Exercise goal: Copy every line of the following data that includes the string "sensitive".

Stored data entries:
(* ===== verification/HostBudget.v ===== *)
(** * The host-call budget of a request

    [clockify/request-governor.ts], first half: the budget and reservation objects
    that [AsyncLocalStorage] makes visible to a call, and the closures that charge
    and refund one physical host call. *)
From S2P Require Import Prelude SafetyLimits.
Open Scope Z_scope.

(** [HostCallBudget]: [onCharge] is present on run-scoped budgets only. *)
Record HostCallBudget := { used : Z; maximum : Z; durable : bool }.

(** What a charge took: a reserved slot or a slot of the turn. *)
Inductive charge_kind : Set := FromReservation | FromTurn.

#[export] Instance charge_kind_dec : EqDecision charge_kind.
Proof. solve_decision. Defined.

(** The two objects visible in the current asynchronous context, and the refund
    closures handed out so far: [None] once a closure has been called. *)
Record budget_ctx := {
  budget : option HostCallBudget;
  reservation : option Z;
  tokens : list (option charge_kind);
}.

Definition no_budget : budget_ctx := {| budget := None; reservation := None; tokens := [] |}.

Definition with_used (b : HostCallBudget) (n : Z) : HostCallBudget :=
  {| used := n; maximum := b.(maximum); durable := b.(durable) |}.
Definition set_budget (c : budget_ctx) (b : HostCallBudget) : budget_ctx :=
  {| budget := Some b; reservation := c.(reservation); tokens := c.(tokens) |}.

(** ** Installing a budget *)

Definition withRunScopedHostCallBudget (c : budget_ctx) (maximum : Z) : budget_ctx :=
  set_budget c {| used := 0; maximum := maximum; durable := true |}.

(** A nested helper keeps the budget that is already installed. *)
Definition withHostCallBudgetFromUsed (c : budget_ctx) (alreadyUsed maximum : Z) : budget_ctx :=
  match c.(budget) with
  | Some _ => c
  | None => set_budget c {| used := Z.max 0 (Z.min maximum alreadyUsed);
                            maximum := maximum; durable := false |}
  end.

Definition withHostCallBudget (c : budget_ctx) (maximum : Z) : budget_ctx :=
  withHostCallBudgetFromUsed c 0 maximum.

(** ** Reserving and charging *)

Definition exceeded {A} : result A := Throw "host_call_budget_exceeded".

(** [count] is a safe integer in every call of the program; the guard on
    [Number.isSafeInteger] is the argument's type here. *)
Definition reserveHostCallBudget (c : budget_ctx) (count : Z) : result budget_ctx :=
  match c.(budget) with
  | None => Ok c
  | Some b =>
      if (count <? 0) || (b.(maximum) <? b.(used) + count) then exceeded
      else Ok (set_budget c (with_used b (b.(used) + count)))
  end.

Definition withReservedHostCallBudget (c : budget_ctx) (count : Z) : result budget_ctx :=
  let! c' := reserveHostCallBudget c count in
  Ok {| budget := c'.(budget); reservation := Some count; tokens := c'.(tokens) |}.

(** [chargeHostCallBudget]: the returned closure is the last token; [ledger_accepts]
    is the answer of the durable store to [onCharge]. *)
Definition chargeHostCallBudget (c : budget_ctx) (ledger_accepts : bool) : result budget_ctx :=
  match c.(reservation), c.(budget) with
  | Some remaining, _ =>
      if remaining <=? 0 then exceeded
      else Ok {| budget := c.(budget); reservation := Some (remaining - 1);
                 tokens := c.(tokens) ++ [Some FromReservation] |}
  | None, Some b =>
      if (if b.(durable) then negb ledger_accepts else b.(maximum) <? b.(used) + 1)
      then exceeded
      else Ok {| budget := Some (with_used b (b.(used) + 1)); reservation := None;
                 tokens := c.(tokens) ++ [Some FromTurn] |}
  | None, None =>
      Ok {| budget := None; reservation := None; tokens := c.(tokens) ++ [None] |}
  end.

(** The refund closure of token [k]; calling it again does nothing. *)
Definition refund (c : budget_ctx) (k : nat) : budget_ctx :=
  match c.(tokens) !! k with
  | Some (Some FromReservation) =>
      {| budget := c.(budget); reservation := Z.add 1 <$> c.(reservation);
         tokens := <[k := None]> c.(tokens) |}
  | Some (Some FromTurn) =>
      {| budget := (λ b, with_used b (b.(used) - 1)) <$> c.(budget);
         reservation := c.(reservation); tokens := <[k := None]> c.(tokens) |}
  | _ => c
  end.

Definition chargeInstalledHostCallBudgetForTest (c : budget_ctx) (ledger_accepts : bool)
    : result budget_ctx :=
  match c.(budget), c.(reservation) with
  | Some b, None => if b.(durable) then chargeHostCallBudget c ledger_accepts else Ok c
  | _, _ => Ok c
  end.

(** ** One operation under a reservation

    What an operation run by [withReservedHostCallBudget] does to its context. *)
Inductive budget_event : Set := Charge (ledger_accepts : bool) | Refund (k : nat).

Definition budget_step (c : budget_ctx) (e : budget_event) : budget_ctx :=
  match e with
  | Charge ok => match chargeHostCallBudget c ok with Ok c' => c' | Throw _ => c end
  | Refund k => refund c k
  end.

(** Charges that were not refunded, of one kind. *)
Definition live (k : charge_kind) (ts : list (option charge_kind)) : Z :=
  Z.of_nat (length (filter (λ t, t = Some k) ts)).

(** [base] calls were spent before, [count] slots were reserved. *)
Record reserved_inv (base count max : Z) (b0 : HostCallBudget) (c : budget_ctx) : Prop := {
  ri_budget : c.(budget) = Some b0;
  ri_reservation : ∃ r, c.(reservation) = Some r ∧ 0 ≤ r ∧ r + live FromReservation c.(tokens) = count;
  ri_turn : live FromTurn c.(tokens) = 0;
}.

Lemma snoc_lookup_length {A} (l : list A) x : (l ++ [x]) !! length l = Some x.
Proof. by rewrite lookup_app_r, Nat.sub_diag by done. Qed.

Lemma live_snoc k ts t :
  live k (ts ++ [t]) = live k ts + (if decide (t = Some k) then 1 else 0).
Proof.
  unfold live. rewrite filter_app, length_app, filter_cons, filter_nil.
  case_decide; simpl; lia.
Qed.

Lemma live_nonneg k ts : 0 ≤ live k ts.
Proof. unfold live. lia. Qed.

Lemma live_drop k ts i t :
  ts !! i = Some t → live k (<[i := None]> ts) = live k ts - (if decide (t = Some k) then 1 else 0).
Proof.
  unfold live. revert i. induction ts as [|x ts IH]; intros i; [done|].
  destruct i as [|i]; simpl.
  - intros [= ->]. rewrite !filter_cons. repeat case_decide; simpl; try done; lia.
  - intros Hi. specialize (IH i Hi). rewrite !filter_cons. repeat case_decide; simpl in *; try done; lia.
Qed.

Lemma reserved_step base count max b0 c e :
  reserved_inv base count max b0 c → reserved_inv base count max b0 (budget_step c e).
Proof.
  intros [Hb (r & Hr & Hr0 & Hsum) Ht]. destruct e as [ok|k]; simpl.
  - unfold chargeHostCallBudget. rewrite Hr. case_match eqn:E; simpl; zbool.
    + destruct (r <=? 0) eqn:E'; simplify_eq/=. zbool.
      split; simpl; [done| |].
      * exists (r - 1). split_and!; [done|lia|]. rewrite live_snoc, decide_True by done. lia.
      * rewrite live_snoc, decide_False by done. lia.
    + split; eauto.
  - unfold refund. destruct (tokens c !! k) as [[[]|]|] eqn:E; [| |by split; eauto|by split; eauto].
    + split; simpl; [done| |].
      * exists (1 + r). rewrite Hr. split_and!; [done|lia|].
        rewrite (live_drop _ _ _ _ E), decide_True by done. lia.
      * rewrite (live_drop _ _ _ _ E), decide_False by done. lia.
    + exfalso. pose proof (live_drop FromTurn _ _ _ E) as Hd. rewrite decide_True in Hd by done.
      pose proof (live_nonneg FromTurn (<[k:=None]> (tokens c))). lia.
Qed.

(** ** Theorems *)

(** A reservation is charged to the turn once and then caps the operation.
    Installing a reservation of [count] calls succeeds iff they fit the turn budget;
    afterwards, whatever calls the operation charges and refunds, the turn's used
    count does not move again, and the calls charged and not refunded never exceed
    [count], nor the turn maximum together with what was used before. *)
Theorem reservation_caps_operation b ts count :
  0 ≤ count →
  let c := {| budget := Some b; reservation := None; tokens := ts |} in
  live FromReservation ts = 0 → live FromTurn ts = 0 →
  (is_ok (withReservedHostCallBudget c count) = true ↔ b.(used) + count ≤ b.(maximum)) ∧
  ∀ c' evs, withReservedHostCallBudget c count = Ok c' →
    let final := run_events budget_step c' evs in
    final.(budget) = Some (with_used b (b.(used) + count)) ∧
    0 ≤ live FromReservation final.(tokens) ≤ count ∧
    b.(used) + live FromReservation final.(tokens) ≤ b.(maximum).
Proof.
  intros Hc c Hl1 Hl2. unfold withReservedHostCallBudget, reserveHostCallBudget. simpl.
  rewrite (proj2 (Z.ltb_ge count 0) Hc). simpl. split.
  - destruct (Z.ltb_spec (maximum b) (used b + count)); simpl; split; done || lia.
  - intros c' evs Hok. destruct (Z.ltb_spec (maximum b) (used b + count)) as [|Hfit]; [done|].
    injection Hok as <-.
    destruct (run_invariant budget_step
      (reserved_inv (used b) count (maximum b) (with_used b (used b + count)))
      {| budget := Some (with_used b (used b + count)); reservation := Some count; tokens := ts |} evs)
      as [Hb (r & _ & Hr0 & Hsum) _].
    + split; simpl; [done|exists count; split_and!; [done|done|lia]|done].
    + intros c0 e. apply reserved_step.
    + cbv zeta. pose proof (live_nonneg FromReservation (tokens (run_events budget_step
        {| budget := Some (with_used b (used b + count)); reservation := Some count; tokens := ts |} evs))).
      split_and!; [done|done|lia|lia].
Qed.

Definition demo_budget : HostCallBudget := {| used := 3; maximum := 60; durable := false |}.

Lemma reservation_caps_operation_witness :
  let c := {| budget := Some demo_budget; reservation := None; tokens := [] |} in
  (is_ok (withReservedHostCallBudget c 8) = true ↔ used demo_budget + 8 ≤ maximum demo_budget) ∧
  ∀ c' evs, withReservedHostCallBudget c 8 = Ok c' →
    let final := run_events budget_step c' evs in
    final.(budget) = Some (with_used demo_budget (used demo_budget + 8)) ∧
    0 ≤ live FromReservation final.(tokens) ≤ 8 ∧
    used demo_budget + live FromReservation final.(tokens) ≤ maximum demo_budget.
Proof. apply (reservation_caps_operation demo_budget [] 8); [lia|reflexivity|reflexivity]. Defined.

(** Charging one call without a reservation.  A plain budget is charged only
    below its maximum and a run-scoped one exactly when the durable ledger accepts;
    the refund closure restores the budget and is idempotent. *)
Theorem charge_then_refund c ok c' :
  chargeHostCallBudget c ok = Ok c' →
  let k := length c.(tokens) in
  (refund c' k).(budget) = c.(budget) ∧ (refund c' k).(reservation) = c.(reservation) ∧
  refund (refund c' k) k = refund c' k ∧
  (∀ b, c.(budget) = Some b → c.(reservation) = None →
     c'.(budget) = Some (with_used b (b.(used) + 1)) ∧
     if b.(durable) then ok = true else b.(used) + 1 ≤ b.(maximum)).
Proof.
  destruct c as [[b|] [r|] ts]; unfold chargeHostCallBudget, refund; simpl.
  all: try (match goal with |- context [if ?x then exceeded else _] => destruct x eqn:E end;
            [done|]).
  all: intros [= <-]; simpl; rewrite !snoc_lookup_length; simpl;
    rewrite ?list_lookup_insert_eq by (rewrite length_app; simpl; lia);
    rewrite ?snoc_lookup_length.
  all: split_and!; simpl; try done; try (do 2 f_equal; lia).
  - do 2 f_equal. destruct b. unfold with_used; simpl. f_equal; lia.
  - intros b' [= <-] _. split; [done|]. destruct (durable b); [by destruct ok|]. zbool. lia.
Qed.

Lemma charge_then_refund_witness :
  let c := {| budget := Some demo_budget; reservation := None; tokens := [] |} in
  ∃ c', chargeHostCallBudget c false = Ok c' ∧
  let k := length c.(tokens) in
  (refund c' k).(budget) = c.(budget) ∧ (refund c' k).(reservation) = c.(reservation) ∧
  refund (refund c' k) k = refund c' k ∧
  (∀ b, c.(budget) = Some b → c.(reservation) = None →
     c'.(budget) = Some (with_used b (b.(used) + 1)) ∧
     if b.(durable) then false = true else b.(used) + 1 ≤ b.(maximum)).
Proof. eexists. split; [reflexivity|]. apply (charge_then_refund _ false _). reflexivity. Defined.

...

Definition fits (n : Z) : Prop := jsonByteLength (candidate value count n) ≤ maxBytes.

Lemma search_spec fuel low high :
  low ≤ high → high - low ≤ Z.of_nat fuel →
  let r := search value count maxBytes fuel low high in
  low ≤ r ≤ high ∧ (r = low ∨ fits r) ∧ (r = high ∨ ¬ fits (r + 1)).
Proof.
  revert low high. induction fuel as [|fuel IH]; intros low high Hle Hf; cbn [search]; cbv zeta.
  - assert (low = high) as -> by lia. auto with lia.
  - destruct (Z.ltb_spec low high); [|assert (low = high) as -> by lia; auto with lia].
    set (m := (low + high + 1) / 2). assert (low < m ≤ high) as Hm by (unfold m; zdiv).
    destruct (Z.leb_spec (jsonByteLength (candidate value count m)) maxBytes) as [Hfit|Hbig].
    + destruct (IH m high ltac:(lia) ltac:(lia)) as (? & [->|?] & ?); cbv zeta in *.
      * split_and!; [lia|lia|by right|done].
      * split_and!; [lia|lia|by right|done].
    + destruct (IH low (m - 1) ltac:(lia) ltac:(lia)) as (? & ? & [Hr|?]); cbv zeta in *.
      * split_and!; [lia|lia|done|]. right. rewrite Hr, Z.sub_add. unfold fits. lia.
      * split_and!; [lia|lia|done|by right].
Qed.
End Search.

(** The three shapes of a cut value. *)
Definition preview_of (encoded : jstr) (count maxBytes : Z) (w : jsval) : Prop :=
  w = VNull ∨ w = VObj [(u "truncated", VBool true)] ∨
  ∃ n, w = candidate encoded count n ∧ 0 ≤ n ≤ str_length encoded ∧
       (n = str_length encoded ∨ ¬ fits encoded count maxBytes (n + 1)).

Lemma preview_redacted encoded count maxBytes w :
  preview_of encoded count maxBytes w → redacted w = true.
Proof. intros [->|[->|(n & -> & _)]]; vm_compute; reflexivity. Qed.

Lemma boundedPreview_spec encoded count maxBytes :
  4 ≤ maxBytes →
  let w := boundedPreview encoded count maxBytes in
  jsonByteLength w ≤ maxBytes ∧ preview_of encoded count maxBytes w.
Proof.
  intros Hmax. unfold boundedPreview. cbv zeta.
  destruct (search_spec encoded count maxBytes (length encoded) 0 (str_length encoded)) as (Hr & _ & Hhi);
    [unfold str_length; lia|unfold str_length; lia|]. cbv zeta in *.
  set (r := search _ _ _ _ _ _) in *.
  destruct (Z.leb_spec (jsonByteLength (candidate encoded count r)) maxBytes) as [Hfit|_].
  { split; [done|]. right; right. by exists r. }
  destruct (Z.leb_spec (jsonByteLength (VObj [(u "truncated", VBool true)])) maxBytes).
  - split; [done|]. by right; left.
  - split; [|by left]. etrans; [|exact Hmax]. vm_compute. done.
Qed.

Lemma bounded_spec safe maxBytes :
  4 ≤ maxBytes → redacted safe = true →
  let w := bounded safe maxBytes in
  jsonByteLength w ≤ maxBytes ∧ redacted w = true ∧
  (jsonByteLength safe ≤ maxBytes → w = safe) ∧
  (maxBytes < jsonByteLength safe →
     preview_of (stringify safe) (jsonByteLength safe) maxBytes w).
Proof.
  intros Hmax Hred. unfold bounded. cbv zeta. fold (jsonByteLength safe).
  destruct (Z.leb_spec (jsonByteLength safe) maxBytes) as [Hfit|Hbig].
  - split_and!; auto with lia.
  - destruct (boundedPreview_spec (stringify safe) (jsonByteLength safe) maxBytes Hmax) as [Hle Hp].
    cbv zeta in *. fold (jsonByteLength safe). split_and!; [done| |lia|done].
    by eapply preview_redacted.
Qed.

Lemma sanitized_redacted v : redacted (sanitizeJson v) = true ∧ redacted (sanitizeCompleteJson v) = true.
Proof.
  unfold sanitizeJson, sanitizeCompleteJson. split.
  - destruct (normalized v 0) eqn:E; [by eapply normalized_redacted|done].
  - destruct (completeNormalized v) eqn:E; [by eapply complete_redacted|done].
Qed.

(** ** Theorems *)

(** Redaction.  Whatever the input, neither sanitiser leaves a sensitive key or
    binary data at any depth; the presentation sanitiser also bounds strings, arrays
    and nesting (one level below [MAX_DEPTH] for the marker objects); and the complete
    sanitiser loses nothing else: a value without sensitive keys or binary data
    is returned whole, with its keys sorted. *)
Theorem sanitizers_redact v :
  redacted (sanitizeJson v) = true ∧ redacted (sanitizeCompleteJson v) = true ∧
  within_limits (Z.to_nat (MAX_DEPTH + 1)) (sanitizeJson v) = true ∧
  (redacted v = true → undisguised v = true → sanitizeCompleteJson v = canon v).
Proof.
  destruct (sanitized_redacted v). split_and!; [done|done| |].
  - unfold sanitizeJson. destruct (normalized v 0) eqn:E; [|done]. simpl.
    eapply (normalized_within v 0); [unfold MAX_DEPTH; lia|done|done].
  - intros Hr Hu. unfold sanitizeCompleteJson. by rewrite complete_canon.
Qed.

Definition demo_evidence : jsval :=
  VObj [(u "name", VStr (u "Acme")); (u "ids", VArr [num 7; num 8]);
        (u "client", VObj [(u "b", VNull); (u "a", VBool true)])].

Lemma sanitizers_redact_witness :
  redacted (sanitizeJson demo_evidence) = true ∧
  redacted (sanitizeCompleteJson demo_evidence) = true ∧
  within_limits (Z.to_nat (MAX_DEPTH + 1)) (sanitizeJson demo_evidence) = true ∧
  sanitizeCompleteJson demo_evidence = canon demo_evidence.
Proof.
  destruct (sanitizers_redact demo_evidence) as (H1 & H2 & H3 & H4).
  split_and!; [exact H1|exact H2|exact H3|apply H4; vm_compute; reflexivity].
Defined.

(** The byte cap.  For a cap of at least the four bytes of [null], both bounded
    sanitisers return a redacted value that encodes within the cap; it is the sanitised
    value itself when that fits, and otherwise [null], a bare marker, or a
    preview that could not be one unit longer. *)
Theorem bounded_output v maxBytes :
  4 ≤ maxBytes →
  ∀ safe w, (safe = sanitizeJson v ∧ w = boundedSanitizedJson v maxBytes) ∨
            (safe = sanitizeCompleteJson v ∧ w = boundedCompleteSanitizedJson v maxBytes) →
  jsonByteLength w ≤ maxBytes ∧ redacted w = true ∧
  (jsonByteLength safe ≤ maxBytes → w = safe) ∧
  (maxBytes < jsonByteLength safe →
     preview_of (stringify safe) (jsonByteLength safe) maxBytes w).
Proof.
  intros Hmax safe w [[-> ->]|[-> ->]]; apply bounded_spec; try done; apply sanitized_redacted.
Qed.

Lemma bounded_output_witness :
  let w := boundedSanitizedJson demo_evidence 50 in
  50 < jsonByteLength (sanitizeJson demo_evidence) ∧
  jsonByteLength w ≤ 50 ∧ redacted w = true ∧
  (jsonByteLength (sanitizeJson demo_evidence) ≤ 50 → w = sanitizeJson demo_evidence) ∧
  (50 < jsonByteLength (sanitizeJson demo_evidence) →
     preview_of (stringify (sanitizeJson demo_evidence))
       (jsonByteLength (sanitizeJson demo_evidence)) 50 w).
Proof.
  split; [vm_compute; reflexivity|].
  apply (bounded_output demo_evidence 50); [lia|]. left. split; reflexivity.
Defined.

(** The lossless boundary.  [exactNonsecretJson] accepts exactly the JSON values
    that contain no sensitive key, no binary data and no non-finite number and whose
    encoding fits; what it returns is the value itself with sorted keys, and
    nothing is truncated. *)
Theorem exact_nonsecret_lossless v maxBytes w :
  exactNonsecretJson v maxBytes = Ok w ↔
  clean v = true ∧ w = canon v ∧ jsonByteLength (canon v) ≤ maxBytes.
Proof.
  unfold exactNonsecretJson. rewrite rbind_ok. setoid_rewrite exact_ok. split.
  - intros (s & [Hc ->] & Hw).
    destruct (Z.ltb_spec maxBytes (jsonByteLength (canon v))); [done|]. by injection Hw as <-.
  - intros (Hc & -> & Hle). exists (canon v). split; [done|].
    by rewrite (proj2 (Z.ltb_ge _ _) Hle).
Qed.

Written answer:
(** Redaction.  Whatever the input, neither sanitiser leaves a sensitive key or
    sanitiser loses nothing else: a value without sensitive keys or binary data
    that contain no sensitive key, no binary data and no non-finite number and whose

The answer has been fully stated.